__Exercise requirements__. Every line below from the one containing "(** [for run_id" through the one containing "when the rounds are used up. *)" must be transcribed exactly. Omit all lines outside that stretch.

********

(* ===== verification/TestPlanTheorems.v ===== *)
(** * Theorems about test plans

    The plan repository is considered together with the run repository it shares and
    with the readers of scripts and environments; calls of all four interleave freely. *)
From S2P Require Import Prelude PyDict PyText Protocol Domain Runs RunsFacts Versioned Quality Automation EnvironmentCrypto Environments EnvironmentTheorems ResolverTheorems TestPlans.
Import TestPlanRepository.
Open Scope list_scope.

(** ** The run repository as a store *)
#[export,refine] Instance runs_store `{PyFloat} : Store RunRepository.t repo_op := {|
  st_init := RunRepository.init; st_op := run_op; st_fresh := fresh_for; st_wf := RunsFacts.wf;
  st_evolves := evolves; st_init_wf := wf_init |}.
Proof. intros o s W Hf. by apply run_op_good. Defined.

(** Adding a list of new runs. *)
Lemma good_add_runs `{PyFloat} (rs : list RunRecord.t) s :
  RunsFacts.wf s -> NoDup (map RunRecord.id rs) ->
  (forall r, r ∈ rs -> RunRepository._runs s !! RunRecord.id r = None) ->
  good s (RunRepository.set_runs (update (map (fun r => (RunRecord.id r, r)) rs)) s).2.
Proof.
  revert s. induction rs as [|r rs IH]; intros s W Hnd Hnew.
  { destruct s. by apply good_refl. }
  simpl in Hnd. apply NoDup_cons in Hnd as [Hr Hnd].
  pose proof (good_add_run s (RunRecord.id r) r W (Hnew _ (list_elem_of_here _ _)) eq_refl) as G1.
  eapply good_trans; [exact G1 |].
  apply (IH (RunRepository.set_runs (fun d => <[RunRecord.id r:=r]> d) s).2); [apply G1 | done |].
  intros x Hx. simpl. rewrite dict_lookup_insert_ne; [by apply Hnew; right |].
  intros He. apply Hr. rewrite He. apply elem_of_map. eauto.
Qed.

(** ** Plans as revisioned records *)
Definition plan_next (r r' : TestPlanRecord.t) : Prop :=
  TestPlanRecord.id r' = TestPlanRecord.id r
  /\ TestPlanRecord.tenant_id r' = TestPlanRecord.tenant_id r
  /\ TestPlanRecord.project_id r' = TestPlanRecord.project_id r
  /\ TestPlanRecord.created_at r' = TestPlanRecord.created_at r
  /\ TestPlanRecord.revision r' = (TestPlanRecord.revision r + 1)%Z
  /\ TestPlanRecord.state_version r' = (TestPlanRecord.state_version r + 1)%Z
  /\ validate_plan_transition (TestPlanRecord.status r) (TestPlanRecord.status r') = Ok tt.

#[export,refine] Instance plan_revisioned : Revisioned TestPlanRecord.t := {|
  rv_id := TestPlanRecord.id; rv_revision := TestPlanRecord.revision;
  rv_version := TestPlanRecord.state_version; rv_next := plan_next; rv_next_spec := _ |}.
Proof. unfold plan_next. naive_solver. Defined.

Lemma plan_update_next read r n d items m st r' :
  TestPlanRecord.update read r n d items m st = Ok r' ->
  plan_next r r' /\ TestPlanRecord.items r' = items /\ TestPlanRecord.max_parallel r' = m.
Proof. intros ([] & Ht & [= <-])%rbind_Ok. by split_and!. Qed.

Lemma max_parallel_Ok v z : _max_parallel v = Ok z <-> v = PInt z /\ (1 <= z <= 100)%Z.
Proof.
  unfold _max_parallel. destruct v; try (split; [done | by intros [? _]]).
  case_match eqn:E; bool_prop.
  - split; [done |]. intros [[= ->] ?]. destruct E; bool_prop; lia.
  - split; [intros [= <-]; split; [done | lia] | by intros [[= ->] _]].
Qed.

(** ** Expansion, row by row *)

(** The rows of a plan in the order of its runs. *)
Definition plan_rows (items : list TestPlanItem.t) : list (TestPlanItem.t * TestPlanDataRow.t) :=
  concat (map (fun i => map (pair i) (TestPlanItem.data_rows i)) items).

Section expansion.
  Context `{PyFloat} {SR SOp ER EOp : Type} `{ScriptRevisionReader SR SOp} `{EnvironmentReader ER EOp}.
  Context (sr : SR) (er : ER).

********

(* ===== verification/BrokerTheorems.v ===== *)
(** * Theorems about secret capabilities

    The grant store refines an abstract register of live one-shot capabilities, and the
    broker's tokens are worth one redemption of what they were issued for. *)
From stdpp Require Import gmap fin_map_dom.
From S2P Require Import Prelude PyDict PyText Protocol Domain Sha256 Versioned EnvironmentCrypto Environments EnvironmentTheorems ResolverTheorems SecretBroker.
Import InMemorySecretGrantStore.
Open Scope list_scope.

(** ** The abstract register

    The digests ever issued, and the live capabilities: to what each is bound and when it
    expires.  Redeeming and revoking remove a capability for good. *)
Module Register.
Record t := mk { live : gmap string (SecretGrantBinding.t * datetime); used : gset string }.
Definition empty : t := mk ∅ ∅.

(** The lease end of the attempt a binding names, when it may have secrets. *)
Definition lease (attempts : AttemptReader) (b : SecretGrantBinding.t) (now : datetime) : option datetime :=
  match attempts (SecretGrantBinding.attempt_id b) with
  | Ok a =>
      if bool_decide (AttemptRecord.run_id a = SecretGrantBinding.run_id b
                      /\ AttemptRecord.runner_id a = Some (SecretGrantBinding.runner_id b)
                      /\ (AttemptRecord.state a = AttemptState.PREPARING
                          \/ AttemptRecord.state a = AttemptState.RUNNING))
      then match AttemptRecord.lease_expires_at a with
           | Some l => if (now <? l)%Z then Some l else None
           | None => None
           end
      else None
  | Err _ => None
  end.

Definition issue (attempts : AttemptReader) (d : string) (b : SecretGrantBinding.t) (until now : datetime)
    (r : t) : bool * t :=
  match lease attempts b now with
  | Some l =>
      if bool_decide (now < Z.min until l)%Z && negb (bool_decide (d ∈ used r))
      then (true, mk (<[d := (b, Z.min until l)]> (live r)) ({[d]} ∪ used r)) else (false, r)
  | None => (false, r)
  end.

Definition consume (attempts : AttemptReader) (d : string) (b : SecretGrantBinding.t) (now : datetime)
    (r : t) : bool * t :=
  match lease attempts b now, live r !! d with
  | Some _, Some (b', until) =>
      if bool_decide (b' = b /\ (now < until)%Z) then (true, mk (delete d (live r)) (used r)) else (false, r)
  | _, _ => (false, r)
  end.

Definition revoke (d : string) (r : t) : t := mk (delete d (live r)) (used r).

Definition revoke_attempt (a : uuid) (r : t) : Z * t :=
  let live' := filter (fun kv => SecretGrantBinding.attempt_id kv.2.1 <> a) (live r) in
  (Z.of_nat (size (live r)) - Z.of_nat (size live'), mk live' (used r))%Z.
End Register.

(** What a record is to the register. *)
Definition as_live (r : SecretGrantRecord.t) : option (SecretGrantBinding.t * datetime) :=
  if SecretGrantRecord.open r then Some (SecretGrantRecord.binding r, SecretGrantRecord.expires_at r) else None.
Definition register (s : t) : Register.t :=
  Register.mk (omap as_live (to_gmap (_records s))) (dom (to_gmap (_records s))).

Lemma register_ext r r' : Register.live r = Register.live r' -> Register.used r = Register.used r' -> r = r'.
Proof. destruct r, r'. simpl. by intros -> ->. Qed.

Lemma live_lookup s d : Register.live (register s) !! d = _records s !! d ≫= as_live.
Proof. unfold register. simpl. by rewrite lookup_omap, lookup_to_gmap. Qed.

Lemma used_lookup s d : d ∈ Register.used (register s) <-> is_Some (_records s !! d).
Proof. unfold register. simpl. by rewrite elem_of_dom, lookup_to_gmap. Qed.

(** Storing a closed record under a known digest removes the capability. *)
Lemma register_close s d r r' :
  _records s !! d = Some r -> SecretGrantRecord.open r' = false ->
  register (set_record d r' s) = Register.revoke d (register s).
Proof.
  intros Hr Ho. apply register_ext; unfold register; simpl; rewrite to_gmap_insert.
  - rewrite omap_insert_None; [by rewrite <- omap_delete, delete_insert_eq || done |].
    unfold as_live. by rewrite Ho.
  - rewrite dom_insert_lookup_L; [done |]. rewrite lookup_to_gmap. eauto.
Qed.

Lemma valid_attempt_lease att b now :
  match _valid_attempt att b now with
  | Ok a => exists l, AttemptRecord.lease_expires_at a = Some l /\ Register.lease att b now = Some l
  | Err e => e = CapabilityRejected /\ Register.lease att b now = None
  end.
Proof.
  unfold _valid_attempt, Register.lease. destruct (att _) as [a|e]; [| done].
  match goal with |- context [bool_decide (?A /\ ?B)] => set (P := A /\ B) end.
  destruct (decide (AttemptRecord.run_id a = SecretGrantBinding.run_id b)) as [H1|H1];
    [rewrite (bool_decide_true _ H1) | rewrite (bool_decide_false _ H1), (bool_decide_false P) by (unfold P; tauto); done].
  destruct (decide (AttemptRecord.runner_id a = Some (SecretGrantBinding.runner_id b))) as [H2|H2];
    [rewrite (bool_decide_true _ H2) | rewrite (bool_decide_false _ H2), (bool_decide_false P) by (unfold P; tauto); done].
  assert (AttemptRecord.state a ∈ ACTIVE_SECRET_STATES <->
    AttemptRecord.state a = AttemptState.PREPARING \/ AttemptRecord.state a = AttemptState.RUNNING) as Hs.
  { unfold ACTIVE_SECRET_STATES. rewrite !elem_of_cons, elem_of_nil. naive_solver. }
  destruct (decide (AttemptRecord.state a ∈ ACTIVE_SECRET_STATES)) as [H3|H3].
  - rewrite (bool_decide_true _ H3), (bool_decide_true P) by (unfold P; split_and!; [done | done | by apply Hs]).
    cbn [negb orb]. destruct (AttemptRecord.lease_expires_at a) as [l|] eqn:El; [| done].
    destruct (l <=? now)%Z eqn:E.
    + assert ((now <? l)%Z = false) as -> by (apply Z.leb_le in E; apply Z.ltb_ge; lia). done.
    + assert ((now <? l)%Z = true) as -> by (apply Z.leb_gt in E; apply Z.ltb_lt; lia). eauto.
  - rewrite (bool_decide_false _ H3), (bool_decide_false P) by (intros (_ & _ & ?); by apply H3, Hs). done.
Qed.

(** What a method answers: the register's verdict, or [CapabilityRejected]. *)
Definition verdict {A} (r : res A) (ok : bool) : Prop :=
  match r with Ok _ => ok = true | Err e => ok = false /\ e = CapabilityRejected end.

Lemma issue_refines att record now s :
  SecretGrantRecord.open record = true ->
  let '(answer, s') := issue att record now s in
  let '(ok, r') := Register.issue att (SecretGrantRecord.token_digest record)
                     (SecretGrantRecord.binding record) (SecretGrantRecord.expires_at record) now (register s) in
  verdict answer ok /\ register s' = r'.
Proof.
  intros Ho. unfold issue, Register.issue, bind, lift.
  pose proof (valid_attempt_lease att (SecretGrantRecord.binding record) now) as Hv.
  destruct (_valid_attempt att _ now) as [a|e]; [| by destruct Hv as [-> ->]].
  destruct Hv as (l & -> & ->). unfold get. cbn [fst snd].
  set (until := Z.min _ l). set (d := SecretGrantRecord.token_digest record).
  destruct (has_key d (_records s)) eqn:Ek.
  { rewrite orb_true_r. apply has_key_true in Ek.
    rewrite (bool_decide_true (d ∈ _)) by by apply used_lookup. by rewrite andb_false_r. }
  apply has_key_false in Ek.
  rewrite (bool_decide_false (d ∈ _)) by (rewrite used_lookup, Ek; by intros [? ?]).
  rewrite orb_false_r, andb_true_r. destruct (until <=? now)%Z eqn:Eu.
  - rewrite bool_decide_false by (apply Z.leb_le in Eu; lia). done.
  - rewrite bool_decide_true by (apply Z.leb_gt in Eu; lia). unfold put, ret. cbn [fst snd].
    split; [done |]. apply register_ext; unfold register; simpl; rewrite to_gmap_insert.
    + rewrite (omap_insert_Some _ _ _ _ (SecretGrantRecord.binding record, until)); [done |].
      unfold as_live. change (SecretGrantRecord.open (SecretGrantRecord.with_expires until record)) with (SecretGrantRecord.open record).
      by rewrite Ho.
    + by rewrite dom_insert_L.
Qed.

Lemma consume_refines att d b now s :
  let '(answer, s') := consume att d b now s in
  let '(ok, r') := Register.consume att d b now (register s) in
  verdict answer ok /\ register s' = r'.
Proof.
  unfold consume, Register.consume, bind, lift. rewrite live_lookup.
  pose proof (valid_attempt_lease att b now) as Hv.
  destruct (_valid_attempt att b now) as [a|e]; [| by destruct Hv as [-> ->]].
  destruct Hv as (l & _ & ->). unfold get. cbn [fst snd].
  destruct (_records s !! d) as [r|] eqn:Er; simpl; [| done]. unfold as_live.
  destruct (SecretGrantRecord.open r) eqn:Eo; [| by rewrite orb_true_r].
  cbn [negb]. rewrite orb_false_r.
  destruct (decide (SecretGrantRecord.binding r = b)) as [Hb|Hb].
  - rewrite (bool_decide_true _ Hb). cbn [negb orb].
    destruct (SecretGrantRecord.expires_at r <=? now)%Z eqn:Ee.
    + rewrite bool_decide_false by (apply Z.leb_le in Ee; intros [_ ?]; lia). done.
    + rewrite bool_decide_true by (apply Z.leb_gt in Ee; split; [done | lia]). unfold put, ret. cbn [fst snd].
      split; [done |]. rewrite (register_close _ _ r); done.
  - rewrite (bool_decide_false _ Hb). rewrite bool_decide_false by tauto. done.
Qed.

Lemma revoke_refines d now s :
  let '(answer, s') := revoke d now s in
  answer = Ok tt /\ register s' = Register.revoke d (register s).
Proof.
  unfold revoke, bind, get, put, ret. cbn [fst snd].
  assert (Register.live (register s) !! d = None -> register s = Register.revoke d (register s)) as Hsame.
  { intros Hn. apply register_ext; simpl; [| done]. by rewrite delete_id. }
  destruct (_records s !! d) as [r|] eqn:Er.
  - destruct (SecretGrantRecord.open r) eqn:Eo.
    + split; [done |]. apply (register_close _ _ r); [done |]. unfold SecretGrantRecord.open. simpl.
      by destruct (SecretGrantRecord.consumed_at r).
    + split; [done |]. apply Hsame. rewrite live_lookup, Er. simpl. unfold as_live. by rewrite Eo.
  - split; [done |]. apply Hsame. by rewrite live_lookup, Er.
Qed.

********

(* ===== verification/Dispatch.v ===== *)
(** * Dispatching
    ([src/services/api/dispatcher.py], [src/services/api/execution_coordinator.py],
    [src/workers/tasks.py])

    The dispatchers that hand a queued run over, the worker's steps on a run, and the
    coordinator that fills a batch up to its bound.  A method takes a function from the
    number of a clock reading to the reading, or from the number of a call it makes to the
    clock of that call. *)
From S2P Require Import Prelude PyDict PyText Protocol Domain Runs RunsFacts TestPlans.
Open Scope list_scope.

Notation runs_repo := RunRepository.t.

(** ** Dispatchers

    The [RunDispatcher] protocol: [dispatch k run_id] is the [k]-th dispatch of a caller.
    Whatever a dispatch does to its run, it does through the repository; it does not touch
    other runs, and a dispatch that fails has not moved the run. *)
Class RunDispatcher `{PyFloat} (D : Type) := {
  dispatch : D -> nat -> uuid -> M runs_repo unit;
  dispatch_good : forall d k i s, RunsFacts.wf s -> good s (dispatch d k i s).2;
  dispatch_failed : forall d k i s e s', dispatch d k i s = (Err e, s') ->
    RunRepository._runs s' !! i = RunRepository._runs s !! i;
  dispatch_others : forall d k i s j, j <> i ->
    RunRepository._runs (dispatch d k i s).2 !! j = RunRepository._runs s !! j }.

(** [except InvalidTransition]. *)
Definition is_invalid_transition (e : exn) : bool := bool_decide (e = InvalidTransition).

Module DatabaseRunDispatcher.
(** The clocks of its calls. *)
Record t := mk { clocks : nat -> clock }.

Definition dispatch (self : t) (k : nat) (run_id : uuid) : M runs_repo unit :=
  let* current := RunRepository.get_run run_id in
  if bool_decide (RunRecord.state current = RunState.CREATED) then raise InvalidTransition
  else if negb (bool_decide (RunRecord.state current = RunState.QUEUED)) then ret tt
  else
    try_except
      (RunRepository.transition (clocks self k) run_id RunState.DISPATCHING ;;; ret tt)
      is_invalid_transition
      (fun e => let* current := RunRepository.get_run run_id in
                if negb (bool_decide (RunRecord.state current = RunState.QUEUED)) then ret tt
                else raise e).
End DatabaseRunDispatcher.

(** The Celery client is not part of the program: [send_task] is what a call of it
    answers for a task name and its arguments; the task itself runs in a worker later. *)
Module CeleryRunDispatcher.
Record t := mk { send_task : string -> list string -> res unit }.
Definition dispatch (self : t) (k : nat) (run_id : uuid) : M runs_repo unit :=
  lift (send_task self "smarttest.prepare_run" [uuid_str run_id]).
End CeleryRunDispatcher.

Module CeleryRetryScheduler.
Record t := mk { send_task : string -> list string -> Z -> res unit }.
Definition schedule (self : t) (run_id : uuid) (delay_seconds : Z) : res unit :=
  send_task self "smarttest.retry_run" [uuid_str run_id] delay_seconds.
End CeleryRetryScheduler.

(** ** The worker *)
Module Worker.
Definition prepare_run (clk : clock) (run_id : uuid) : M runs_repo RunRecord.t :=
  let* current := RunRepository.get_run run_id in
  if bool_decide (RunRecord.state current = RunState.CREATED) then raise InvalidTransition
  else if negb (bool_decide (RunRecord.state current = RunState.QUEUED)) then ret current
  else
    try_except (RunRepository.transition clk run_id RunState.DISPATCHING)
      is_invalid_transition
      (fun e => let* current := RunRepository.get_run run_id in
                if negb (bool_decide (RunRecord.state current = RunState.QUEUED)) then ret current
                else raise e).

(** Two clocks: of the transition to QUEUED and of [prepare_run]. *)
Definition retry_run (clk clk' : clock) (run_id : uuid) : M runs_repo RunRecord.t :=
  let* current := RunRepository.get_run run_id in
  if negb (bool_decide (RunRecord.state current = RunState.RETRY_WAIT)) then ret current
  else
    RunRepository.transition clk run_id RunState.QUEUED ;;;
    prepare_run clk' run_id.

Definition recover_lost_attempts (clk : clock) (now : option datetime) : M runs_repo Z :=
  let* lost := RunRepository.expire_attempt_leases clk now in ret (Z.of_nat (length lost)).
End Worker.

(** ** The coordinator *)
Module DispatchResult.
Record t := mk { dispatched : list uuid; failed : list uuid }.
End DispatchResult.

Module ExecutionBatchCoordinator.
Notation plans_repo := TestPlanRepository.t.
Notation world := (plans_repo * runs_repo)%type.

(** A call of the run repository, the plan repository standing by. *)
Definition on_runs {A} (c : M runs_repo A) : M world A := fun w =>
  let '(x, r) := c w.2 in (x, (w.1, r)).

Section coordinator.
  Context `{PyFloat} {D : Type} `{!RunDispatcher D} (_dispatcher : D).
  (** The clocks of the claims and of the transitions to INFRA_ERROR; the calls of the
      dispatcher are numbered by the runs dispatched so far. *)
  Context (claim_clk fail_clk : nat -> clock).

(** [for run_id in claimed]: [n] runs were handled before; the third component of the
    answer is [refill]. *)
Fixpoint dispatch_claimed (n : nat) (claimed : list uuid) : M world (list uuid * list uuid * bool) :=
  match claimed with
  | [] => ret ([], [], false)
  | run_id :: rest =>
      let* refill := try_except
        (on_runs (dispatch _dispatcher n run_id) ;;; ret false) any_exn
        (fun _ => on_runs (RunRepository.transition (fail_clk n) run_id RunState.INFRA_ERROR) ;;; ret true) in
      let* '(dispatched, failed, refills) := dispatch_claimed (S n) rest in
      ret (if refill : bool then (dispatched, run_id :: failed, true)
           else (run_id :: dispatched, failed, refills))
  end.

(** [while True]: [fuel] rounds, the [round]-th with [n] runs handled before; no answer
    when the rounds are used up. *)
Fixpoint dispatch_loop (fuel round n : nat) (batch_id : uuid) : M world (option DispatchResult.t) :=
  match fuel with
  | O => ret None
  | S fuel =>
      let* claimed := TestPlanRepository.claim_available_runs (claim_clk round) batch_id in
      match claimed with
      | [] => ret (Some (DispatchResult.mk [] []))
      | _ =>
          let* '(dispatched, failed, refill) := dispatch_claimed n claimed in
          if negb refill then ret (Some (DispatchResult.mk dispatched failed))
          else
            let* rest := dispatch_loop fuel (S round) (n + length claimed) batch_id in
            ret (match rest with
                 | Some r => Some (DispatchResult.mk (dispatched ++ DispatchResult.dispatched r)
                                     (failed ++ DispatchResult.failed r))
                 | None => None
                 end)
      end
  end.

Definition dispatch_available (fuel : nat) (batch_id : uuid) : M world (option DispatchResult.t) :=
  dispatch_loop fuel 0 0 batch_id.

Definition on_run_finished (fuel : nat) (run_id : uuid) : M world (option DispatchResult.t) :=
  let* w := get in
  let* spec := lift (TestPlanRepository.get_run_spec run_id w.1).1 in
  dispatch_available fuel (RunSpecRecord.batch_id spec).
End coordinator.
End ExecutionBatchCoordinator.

********

__Response to the task__.
(** [for run_id in claimed]: [n] runs were handled before; the third component of the
    answer is [refill]. *)
Fixpoint dispatch_claimed (n : nat) (claimed : list uuid) : M world (list uuid * list uuid * bool) :=
  match claimed with
  | [] => ret ([], [], false)
  | run_id :: rest =>
      let* refill := try_except
        (on_runs (dispatch _dispatcher n run_id) ;;; ret false) any_exn
        (fun _ => on_runs (RunRepository.transition (fail_clk n) run_id RunState.INFRA_ERROR) ;;; ret true) in
      let* '(dispatched, failed, refills) := dispatch_claimed (S n) rest in
      ret (if refill : bool then (dispatched, run_id :: failed, true)
           else (run_id :: dispatched, failed, refills))
  end.

(** [while True]: [fuel] rounds, the [round]-th with [n] runs handled before; no answer
    when the rounds are used up. *)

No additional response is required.